Comment by Christina of AZ
Oprah is a reasonable woman. I'm sure when she hears from her audience about how KFC ignored animal welfare guidelines from its own animal welfare experts, she will make the decision not to promote KFC anymore.
Comment by William of MI
Miss California on Gay Marriage: The Saga Continues
Miss California said nothing about the basic rights gay couples deserve to have, whether they are called marriage or something else ["Do Obama and Miss California Have the Same Position on Gay Marriage? Sort of." usnews.com]. If she believed that gay people deserved those rights she surely would have said so in the two weeks since the event. Further, Obama's stance is pro-civil unions, not just "hospital visitation rights" but full equity, very unlike Carrie Prejean. What rights are called is a matter for debate, the denial of those rights is not a tenable position in our country—it is in fact bigotry. If you feel that way, fine, but embrace your bigotry. If you would stand in the door and deny a gay couple visitation rights or tax equity that you yourself expect then you can't use the "I have gay friends" to make yourself feel better.
Comment by Chris of AZ
When it comes to the issue of gay marriage, for better or for worse, Miss California has more personal integrity. She voiced her opinion and the basis for that opinion regardless of the potential fallout. On the other hand, I believe that my beloved president is secretly a whole-hearted supporter of marriage equality, but would not dare say so lest he lose the election.
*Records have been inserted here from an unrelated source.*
(** The flag is found exactly where an option has its name. *)
Lemma flag_found p ws f : p = 0 \/ p = 44 -> Forall word_ok ws -> name_ok f ->
  flag_loop p (options_text ws) f = snd <$> List.find (fun w => streq (fst w) f) ws.
Proof.
  intros Hp Hws Hf. revert p Hp. induction Hws as [|[n v] ws [[Hn Hnn] Hv] Hws IH]; intros p Hp; [done|].
  cbn [fst snd] in *. cbn [options_text List.find fst]. destruct n as [|c n]; [done|].
  set (tl := match v with Some value => 61 :: value | None => [] end ++ more_words ws).
  assert (flag_word (c :: n, v) ++ more_words ws = (c :: n) ++ tl) as -> by (unfold flag_word, tl; cbn [fst snd]; by rewrite <- app_assoc).
  assert (after_name tl) as Ht by (unfold tl; destruct v; [by right|apply more_after]).
  assert ((p =? 0) || (p =? 44) = true) as Hpp by (destruct Hp as [-> | ->]; done).
  assert (flag_loop p ((c :: n) ++ tl) f =
    if streq (c :: n) f then Some v else flag_loop c (n ++ tl) f) as ->.
  { cbn [app flag_loop]. rewrite Hpp, andb_true_r. destruct (streq (c :: n) f) eqn:E.
    - apply streq_spec in E as <-. assert (starts_with (c :: n) (c :: n ++ tl) = true) as -> by (apply starts_with_spec; by exists tl).
      change (c :: n ++ tl) with ((c :: n) ++ tl). rewrite drop_app_length. cbn [andb].
      unfold tl. destruct v as [v|].
      + cbn [app]. change (61 =? 44) with false. change (61 =? 61) with true. cbn [orb]. destruct (Hv v eq_refl) as [Hd Hl].
        rewrite value_param; [done|done|unfold MAX_CFG_STRING_SIZE; lia|apply more_after|by destruct ws].
      + cbn [app]. destruct ws as [|w ws']; [done|]. unfold more_words. cbn [map concat app]. done.
    - destruct (starts_with f (c :: n ++ tl)) eqn:Es; [|done]. cbn [andb].
      apply starts_with_spec in Es as [t Et]. rewrite Et, drop_app_length.
      destruct (match t with [] => true | x :: _ => (x =? 44) || (x =? 61) end) eqn:Ea; [|done].
      exfalso. assert (after_name t) by (destruct t as [|x t]; [done|]; apply orb_true_iff in Ea; rewrite !Z.eqb_eq in Ea; done).
      assert (c :: n = f) as <- by (by apply (name_unique _ _ tl t); [|apply Hf|..]). by rewrite streq_refl in E. }
  destruct (streq (c :: n) f); [done|]. unfold tl. rewrite app_assoc.
  apply Forall_cons in Hn as [Hc Hn]. rewrite flag_inside; [|unfold letter in Hc; lia..| |done].
  - destruct ws as [|w ws']; [done|]. by apply IH; [right|..].
  - apply Forall_app. split; [eapply Forall_impl; [exact Hn|]; unfold letter; cbn; lia|].
    destruct v as [v|]; [|constructor]. constructor; [done|]. destruct (Hv v eq_refl) as [Hd _].
    eapply Forall_impl; [exact Hd|]. cbn. unfold is_digit. intros x Hx. apply andb_true_iff in Hx as [H1 H2].
    rewrite Z.leb_le in H1, H2. lia.
Qed.
(** ** Settings *)
Definition keyword (cmd : cfg_cmd) : list Z :=
  cstr match cmd with
  | STORAGE_CMD => "storage"
  | USBVENDORID_CMD => "usb_vendor_id" | USBPRODUCTID_CMD => "usb_product_id" | USBCLASS_CMD => "usb_class"
  | USBSUBCLASS_CMD => "usb_subclass" | USBPROTOCOL_CMD => "usb_protocol" | USBDEVVERSION_CMD => "usb_dev_version"
  | USBMAXPACKETSIZE_CMD => "usb_max_packet_size" | USBFUNCTIONFSMODE_CMD => "usb_functionfs_mode"
  | USBMAXRDBUFFERSIZE_CMD => "usb_max_rd_buffer_size" | USBMAXWRBUFFERSIZE_CMD => "usb_max_wr_buffer_size"
  | READBUFFERSIZE_CMD => "read_buffer_cache_size" | USB_DEV_PATH_CMD => "usb_dev_path"
  | USB_EPIN_PATH_CMD => "usb_epin_path" | USB_EPOUT_PATH_CMD => "usb_epout_path" | USB_EPINT_PATH_CMD => "usb_epint_path"
  | MANUFACTURER_STRING_CMD => "manufacturer" | PRODUCT_STRING_CMD => "product" | SERIAL_STRING_CMD => "serial"
  | VERSION_STRING_CMD => "firmware_version" | MTP_EXTENSIONS_STRING_CMD => "mtp_extensions"
  | INTERFACE_STRING_CMD => "interface" | WAIT_CONNECTION => "wait" | LOOP_ON_DISCONNECT => "loop_on_disconnect"
  | SHOW_HIDDEN_FILES => "show_hidden_files" | UMASK => "umask" | DEFAULT_UID_CMD => "default_uid"
  | DEFAULT_GID_CMD => "default_gid" | NO_INOTIFY => "no_inotify" | SYNC_WHEN_CLOSE => "sync_when_close"
  end%string.

(** A line of the file; the booleans are whether a value is in quotes and
    whether a number has its [0x]. *)
Inductive setting :=
| Blank
| Comment (text : list Z)
| Number (cmd : cfg_cmd) (quotes prefixed : bool) (v : Z)
| Text (cmd : cfg_cmd) (quotes : bool) (text : list Z)
| Mask (quotes : bool) (v : Z)
| User (quotes : bool) (v : Z)
| Group (quotes : bool) (v : Z)
| Storage (path name : list Z) (options : option storage_opts).

Definition line_of (s : setting) : list Z :=
  match s with
  | Blank => [10]
  | Comment text => 35 :: text ++ [10]
  | Number cmd q p v => config_line (keyword cmd) [(q, hex_text p v)]
  | Text cmd q text => config_line (keyword cmd) [(q, text)]
  | Mask q v => config_line (keyword UMASK) [(q, oct3 v)]
  | User q v => config_line (keyword DEFAULT_UID_CMD) [(q, dec_string v)]
  | Group q v => config_line (keyword DEFAULT_GID_CMD) [(q, dec_string v)]
  | Storage path name o =>
      config_line (keyword STORAGE_CMD)
        ([(true, path); (true, name)] ++ match o with Some o => [(true, options_text (opts_words o))] | None => [] end)
  end.
Definition STRINGID_MANUFACTURER : Z := 1.
Definition STRINGID_PRODUCT : Z := 2.
Definition STRINGID_SERIAL : Z := 3.
Definition STRINGID_CONFIG_HS : Z := 4.
Definition STRINGID_CONFIG_LS : Z := 5.
Definition STRINGID_INTERFACE : Z := 6.
Definition STRINGID_MAX : Z := 7.

Record usb_config_descriptor := mkconfig {
  c_bLength : Z; c_bDescriptorType : Z; wTotalLength : Z; bNumInterfaces : Z; bConfigurationValue : Z; iConfiguration : Z;
  c_bmAttributes : Z; bMaxPower : Z }.
Record usb_device_descriptor := mkdevice {
  d_bLength : Z; d_bDescriptorType : Z; bcdUSB : Z; bDeviceClass : Z; bDeviceSubClass : Z; bDeviceProtocol : Z;
  bMaxPacketSize0 : Z; idVendor : Z; idProduct : Z; bcdDevice : Z; iManufacturer : Z; iProduct : Z; iSerialNumber : Z;
  bNumConfigurations : Z }.
Record usb_interface_descriptor := mkinterface {
  i_bLength : Z; i_bDescriptorType : Z; bInterfaceNumber : Z; bAlternateSetting : Z; bNumEndpoints : Z;
  bInterfaceClass : Z; bInterfaceSubClass : Z; bInterfaceProtocol : Z; iInterface : Z }.
Record usb_endpoint_descriptor := mkendpoint {
  e_bLength : Z; e_bDescriptorType : Z; bEndpointAddress : Z; e_bmAttributes : Z; wMaxPacketSize : Z; bInterval : Z }.

(** The structures in memory, packed. *)
Definition le16 (v : Z) : list Z := [Z.land v 0xFF; Z.land (Z.shiftr v 8) 0xFF].
Definition config_bytes (c : usb_config_descriptor) : list Z :=
  [c_bLength c; c_bDescriptorType c] ++ le16 (wTotalLength c) ++
  [bNumInterfaces c; bConfigurationValue c; iConfiguration c; c_bmAttributes c; bMaxPower c].
Definition device_bytes (d : usb_device_descriptor) : list Z :=
  [d_bLength d; d_bDescriptorType d] ++ le16 (bcdUSB d) ++ [bDeviceClass d; bDeviceSubClass d; bDeviceProtocol d; bMaxPacketSize0 d] ++
  le16 (idVendor d) ++ le16 (idProduct d) ++ le16 (bcdDevice d) ++ [iManufacturer d; iProduct d; iSerialNumber d; bNumConfigurations d].
Definition interface_bytes (i : usb_interface_descriptor) : list Z :=
  [i_bLength i; i_bDescriptorType i; bInterfaceNumber i; bAlternateSetting i; bNumEndpoints i; bInterfaceClass i;
   bInterfaceSubClass i; bInterfaceProtocol i; iInterface i].
Definition endpoint_bytes (e : usb_endpoint_descriptor) : list Z :=
  [e_bLength e; e_bDescriptorType e; bEndpointAddress e; e_bmAttributes e] ++ le16 (wMaxPacketSize e) ++ [bInterval e].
I'll readily admit that I give Obama a pass for what I believe to be a political lie. But, I give him this pass because the religious right has had a stranglehold on this nation's politics for the last eight years. And, I'll readily admit that I don't think Miss California should have won because I straight-up disagree with her opinion. I take this position because I don't think that civil marriage equality should be up for debate or popular election. And, I take this position because I question the compassion of an educated woman from California whose assistants, supporters, and fans are predominantly gay. I question the character of a woman who can work so closely with members of the gay community and still not see that her personal religious beliefs are not what should dictate their right to marry.
Comment by Meryl of CA
President Obama gets the opportunity to be nuanced because he is an expert at controlling the questions. Ms. Prejean, on the other hand, was mugged by a hostile questioner and didn't have the experience to deal with it. Other than that, the content of their answers is the same—although it remains to be seen whether Mr. Obama's answers reflect his true beliefs.
Comment by Jeff of MD
I don't agree with Obama's position, but I'm of the camp that thinks it was a politically expedient position to take, versus a less popular full-marriage-equality position, and right before the election, too. Carrie Prejean's comments are puzzling and contradictory. She thinks its "great" that people in the United States have a "choice" for same sex marriage or heterosexual marriage, yet also indicated that according to her, they should not have a choice. What? Of course, most people don't have a choice, the legalities are a mess, and some voters, just to be mean and spiteful, I guess, also banned civil unions. It was right that Ms. Prejean lost the competition because Miss USA should at least be informed. Despite her confusion, Ms. Prejean will continue to impress the desperate conservative news [outlets], and she'll of course sign a book deal (though someone is going to have to help her there). She should be thanking Perez Hilton from the bottom of her heart for all the cash she's pocketing these days, because without Hilton, she wouldn't even have her 15 minutes.